The entries below contain a stretch that opens with the line containing "TNoSuchObject | TNoSuchInstance" and closes with the line containing "Definition in_range (lo"; set down that stretch exactly, both ends included, and nothing else.

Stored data
=====
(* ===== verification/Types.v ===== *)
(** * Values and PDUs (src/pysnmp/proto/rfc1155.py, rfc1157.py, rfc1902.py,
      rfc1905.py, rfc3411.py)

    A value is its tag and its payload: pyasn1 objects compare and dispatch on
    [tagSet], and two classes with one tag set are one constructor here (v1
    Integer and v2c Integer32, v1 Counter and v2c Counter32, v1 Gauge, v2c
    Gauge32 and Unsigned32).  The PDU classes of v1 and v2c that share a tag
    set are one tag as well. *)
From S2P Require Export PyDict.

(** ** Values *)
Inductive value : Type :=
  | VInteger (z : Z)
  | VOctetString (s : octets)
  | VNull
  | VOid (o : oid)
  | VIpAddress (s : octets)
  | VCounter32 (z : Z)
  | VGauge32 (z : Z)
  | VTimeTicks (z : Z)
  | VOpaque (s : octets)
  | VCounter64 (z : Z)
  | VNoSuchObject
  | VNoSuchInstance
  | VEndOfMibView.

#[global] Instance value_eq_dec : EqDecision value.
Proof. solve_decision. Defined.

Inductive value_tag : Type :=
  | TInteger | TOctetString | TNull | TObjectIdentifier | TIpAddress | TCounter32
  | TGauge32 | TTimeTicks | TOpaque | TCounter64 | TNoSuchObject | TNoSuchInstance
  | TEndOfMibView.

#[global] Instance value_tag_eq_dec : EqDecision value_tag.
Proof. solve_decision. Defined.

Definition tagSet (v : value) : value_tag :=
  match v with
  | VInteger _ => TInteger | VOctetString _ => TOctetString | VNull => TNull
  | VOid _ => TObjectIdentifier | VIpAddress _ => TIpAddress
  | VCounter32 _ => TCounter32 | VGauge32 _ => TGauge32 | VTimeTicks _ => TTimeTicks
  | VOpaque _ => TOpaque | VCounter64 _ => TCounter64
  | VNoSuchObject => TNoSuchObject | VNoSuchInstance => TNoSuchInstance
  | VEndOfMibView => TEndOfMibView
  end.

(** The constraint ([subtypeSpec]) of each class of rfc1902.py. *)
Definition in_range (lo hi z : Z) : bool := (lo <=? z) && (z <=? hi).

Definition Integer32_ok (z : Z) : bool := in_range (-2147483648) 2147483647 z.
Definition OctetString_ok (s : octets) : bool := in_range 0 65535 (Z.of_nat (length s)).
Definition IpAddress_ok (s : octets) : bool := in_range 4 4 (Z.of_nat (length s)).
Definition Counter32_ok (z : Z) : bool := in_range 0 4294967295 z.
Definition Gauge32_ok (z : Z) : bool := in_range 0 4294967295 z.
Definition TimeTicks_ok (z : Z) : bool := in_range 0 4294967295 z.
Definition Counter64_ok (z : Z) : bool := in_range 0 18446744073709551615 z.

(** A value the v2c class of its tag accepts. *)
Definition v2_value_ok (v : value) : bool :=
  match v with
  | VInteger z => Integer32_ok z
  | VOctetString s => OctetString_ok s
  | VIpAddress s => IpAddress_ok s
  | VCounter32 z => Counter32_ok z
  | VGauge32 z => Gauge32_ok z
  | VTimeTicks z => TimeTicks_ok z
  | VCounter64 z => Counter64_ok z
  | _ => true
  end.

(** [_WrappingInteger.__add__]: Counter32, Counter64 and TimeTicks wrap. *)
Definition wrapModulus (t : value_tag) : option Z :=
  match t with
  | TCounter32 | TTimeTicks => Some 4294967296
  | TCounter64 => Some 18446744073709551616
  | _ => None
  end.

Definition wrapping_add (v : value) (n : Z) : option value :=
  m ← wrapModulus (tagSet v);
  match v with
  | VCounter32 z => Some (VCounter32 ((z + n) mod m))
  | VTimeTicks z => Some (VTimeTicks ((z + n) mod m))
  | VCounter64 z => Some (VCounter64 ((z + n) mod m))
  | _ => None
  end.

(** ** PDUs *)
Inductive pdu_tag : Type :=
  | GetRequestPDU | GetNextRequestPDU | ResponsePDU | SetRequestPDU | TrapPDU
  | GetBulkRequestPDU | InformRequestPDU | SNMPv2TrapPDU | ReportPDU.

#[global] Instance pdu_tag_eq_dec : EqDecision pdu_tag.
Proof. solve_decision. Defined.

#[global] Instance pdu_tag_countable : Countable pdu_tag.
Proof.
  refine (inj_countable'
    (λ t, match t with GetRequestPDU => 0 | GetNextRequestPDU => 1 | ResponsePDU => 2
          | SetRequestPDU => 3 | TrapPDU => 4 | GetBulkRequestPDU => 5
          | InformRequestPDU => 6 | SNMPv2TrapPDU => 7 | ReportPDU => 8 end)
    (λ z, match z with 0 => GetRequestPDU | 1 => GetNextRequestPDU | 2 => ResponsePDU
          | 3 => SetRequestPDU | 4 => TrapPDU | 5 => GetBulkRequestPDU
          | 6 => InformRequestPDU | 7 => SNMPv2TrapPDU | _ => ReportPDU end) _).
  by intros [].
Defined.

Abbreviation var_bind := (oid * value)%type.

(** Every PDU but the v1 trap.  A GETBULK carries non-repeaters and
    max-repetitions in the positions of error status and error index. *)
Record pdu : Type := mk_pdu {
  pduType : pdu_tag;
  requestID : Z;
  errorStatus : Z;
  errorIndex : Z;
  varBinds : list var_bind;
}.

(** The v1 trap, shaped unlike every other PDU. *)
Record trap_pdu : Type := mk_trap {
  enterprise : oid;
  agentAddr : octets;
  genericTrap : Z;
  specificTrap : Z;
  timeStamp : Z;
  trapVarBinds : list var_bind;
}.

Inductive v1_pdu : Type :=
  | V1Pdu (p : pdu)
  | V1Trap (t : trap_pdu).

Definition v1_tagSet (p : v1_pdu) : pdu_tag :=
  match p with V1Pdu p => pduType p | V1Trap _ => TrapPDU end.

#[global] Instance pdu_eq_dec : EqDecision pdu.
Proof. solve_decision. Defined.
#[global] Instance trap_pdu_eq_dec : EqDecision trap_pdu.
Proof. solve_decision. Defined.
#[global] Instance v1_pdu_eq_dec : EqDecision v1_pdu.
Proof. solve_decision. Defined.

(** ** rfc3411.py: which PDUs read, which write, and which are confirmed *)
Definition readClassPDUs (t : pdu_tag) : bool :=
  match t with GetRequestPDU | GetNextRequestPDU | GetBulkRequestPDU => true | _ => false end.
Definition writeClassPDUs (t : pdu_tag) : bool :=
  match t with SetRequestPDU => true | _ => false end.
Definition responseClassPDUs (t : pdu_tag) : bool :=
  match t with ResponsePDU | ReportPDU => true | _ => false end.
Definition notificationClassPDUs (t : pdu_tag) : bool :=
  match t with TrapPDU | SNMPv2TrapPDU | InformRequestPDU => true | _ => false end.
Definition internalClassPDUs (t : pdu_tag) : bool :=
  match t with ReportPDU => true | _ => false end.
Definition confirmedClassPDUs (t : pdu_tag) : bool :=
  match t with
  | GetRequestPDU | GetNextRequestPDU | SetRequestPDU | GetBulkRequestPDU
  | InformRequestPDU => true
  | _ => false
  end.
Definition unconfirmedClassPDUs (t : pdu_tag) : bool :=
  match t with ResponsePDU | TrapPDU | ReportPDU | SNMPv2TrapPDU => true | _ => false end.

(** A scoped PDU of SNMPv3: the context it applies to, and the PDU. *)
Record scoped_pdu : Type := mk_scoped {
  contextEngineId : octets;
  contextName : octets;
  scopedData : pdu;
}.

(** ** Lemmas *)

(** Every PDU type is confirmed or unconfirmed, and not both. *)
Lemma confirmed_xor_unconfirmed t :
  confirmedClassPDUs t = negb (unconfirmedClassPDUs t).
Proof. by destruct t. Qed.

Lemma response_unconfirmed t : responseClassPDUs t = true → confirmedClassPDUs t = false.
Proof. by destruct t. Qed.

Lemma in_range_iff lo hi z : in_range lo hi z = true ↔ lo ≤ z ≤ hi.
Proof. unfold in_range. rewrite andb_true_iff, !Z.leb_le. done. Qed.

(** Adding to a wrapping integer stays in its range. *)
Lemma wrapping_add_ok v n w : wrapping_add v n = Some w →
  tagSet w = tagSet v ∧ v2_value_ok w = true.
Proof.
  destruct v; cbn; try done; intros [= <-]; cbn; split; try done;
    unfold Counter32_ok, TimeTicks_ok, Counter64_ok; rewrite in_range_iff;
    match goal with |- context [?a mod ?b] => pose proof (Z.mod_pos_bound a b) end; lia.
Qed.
=====
Solution to this exercise:
  | TGauge32 | TTimeTicks | TOpaque | TCounter64 | TNoSuchObject | TNoSuchInstance
  | TEndOfMibView.

#[global] Instance value_tag_eq_dec : EqDecision value_tag.
Proof. solve_decision. Defined.

Definition tagSet (v : value) : value_tag :=
  match v with
  | VInteger _ => TInteger | VOctetString _ => TOctetString | VNull => TNull
  | VOid _ => TObjectIdentifier | VIpAddress _ => TIpAddress
  | VCounter32 _ => TCounter32 | VGauge32 _ => TGauge32 | VTimeTicks _ => TTimeTicks
  | VOpaque _ => TOpaque | VCounter64 _ => TCounter64
  | VNoSuchObject => TNoSuchObject | VNoSuchInstance => TNoSuchInstance
  | VEndOfMibView => TEndOfMibView
  end.

(** The constraint ([subtypeSpec]) of each class of rfc1902.py. *)
Definition in_range (lo hi z : Z) : bool := (lo <=? z) && (z <=? hi).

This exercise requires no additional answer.